Colonoscopy cameras generally have a wide FOV that enables faster diagnosis with complete coverage of the colon wall. The state-of-the-art colonoscopy devices have a 140°−170° FOV camera. As a result, these cameras suffer from high lens distortion, especially radial, as shown in Figure 1, but have not yet been studied sufficiently because most endoscopy depth estimation methods are trained on low FOV images or synthetic images without distortion.

FIGURE 1

FIGURE 1. Illustration of wide FOV colonoscopy camera and its distortion: raw and rectified images, respectively, when the camera is placed inside the colonoscopy training model (A) and (B), and in front of a calibration target (C) and (D). The yellow box in (B) and (D) crops out the black pixels after undistortion, causing a loss of FOV.

2.1 Low FOV cameras

Low FOV cameras have <120^◦ horizontal FOV lenses as shown in the UCL 2019 data set (Rau et al., 2019). The Brown–Conrady camera model (Kannala and Brandt, 2006) considers these lenses with both radial and tangential distortion. The UCL 2019 data set (Rau et al., 2019) contains synthetic images generated with the ideal pinhole camera approximation. Image distortion is prevalent in real images caused by varying lens magnifications along the increasing angular distance. Due to the imperfect alignment of the lens or sensors, distortion may get decentered. The Brown–Conrady (Kannala and Brandt, 2006) projection function $π (P, i) : P (x, y, z) \to p (u, v)$ is defined as

x^{'} = \frac{x}{z} y^{'} = \frac{y}{z},

x^{″} = x^{'} (1 + k_{1} r^{2} + k_{2} r^{4} + k_{3} r^{6}) + 2 p_{1} x^{'} y^{'} + p_{2} (r^{2} + 2 x^{' 2}),

y^{″} = y^{'} (1 + k_{1} r^{2} + k_{2} r^{4} + k_{3} r^{6}) + p_{1} (r^{2} + 2 y^{' 2}) + 2 p_{2} x^{'} y^{'},

u = x^{″} f_{x} + c_{x} v = y^{″} f_{y} + c_{y}, (1)

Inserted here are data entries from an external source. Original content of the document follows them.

(* ===== verification/GatewayInv.v ===== *)
(** * Gateways come and go, and the invariant holds

    Opening and closing a gateway, receiving datagrams, writing the queue, the
    timers and the watchdog. *)

From Stdlib Require Import ZArith Lia.
From stdpp Require Import base tactics list gmap sorting.
From S2P Require Import Prelude CLib WireBits PacketInfo WireProto World Tagging GatewayQueue.
From S2P Require Import BulbTable Router Bulb Gateway QueueSpec TagsInv SendSpec DeviceInv.
From S2P Require Import DeviceOps Invariant HandlersInv.

Section GatewayInv.
Context {E : Endianness}.

(** ** Opening *)

Lemma queue_repr_new peer site socket at_ t : queue_repr (new_gateway peer site socket at_ t) [].
Proof.
  constructor; try done; unfold new_gateway, LGTD_LIFX_GATEWAY_PACKET_RING_SIZE; simpl; try lia.
Qed.

Lemma new_gateway_cell peer site socket at_ t j :
  mjoin (gw_tags (new_gateway peer site socket at_ t) !! j) = None.
Proof.
  cbn [new_gateway gw_tags]. destruct (replicate 64 None !! j) as [c|] eqn:Hc; [|done].
  by apply lookup_replicate in Hc as [-> _].
Qed.
(* ===== verification/ProtoInv.v ===== *)
(** * Commands keep the invariant

    Whatever a client asks for, with parameters in their ranges, is done without a
    crash and leaves the invariant true. *)

From Stdlib Require Import ZArith Lia.
From stdpp Require Import base tactics list gmap.
From S2P Require Import Prelude CLib WireBits PacketInfo WireProto World Tagging GatewayQueue.
From S2P Require Import BulbTable Router Bulb Gateway Proto QueueSpec TagsInv SendSpec DeviceInv.
From S2P Require Import DeviceOps Invariant HandlersInv EventsInv RouterSpec.

Section ProtoInv.
Context {E : Endianness}.

(** ** Commands that send *)

Lemma wp_targets_to_devices w targets (Q : option (list addr) -> world -> Prop) :
  world_inv w -> (forall rs, spends (w_os_results w) rs True -> Q None (set_w_os_results rs w)) ->
  (forall rs l, spends (w_os_results w) rs False -> NoDup l -> (forall a, a ∈ l <-> exists target, target ∈ targets /\ selects w target a) ->
     Q (Some l) (set_w_os_results rs w)) ->
  wp (lgtd_router_targets_to_devices targets) Q w.
Proof.
  intros Hi HN HS. unfold lgtd_router_targets_to_devices. apply wp_bind, wp_os_call_results. intros ok rs Hrs.
  destruct ok; [|apply wp_ret, HN; by eapply spends_imp; [|exact Hrs]].
  eapply wp_mono; [apply wp_targets_to_devices_from; [by apply world_inv_os|constructor|]|].
  - by intros a ?%elem_of_nil.
  - intros r w' (rs' & -> & Hrs' & Hl). fields_in Hrs'. pose proof (spends_trans _ _ _ _ _ Hrs Hrs') as Hall.
    destruct r as [l|]; [|specialize (HN rs' (spends_imp _ _ _ _ (fun _ => or_intror eq_refl) Hall)); by destruct w].
    destruct (Hl l eq_refl ltac:(constructor)) as [Hnd Hm].
    specialize (HS rs' l (spends_imp _ _ _ _ (False_ind _) Hall) Hnd).
    replace (set_w_os_results rs' (set_w_os_results rs w)) with (set_w_os_results rs' w) by (by destruct w).
    apply HS. intros a. rewrite Hm, elem_of_nil.
    split; [intros [[]|?]; done|by right].
Qed.

Lemma selected_bulbs w (targets : list (list Z)) (l : list addr) rs :
  (forall a, a ∈ l <-> exists target, target ∈ targets /\ selects w target a) ->
  forall a, a ∈ l -> is_Some (w_bulbs_table (set_w_os_results rs w) !! a).
Proof. intros Hm a (t & _ & b & Hb & _)%Hm. by eexists. Qed.

Lemma payload_power v : payload_for LGTD_LIFX_SET_POWER_STATE (Some (power_state_bytes {| ps_power := v |})).
Proof. exists 2. split; [by vm_compute|]. unfold power_state_bytes. by rewrite length_store. Qed.

Lemma payload_tags v : payload_for LGTD_LIFX_SET_TAGS (Some (tags_bytes v)).
Proof. exists 8. split; [by vm_compute|]. unfold tags_bytes. by rewrite length_store. Qed.

Lemma payload_light_color v : payload_for LGTD_LIFX_SET_LIGHT_COLOR (Some (light_color_bytes v)).
Proof.
  exists 13. split; [by vm_compute|]. unfold light_color_bytes. by rewrite !length_app, !length_store.
Qed.

Lemma payload_waveform v : payload_for LGTD_LIFX_SET_WAVEFORM (Some (waveform_bytes v)).
Proof.
  exists 21. split; [by vm_compute|]. unfold waveform_bytes. by rewrite !length_app, !length_store.
Qed.

(** A command that routes one packet and answers. *)
Lemma keeps_route w targets ptype pkt :
  world_inv w -> payload_for ptype pkt ->
  keeps (ok ← lgtd_router_send targets ptype pkt; mret (SEND_RESULT ok)) w.
Proof.
  intros Hi Hpkt. apply keeps_seq.
  - apply keeps_of_sends; [done|]. by apply sends_router_send.
  - intros ok w' Hi' _. by apply keeps_mret.
Qed.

where P is a 3D camera point with coordinates (x, y, z), p is a 2D image point with coordinates (u, v), and r² = x² + y². Camera parameters i consist of radial distortion coefficients (k₁, k₂, k₃), tangential distortion coefficients (p₁, p₂) of the lens, focal lengths (f_x, f_y), and principal points (c_x, c_y).

2.2 Wide FOV colonoscopy cameras

Omnidirectional camera model (Scaramuzza et al., 2006), unified camera model (UCM) (Geyer and Daniilidis, 2000), extended UCM (eUCM) (Khomutenko et al., 2015), or double sphere (DS) camera model (Usenko et al., 2018) can map wide FOV lenses. The omnidirectional camera model along with the pinhole radial distortion (Fryer and Brown, 1986) and Brown–Conrady (Kannala and Brandt, 2006) camera models falls in the high-order polynomial distortion family. These models require solving the root of a high-order polynomial during unprojection, which is computationally expensive. On the other hand, UCM, eUCM, and DS fall into a unified camera model family that is easy to compute and has a closed-form unprojection function. For briefness, we only describe the DS in this article, but this pipeline can be extended to all unified camera models. DS is modeled with six camera parameters i: f_x, f_y, c_x, c_y, α, and ξ.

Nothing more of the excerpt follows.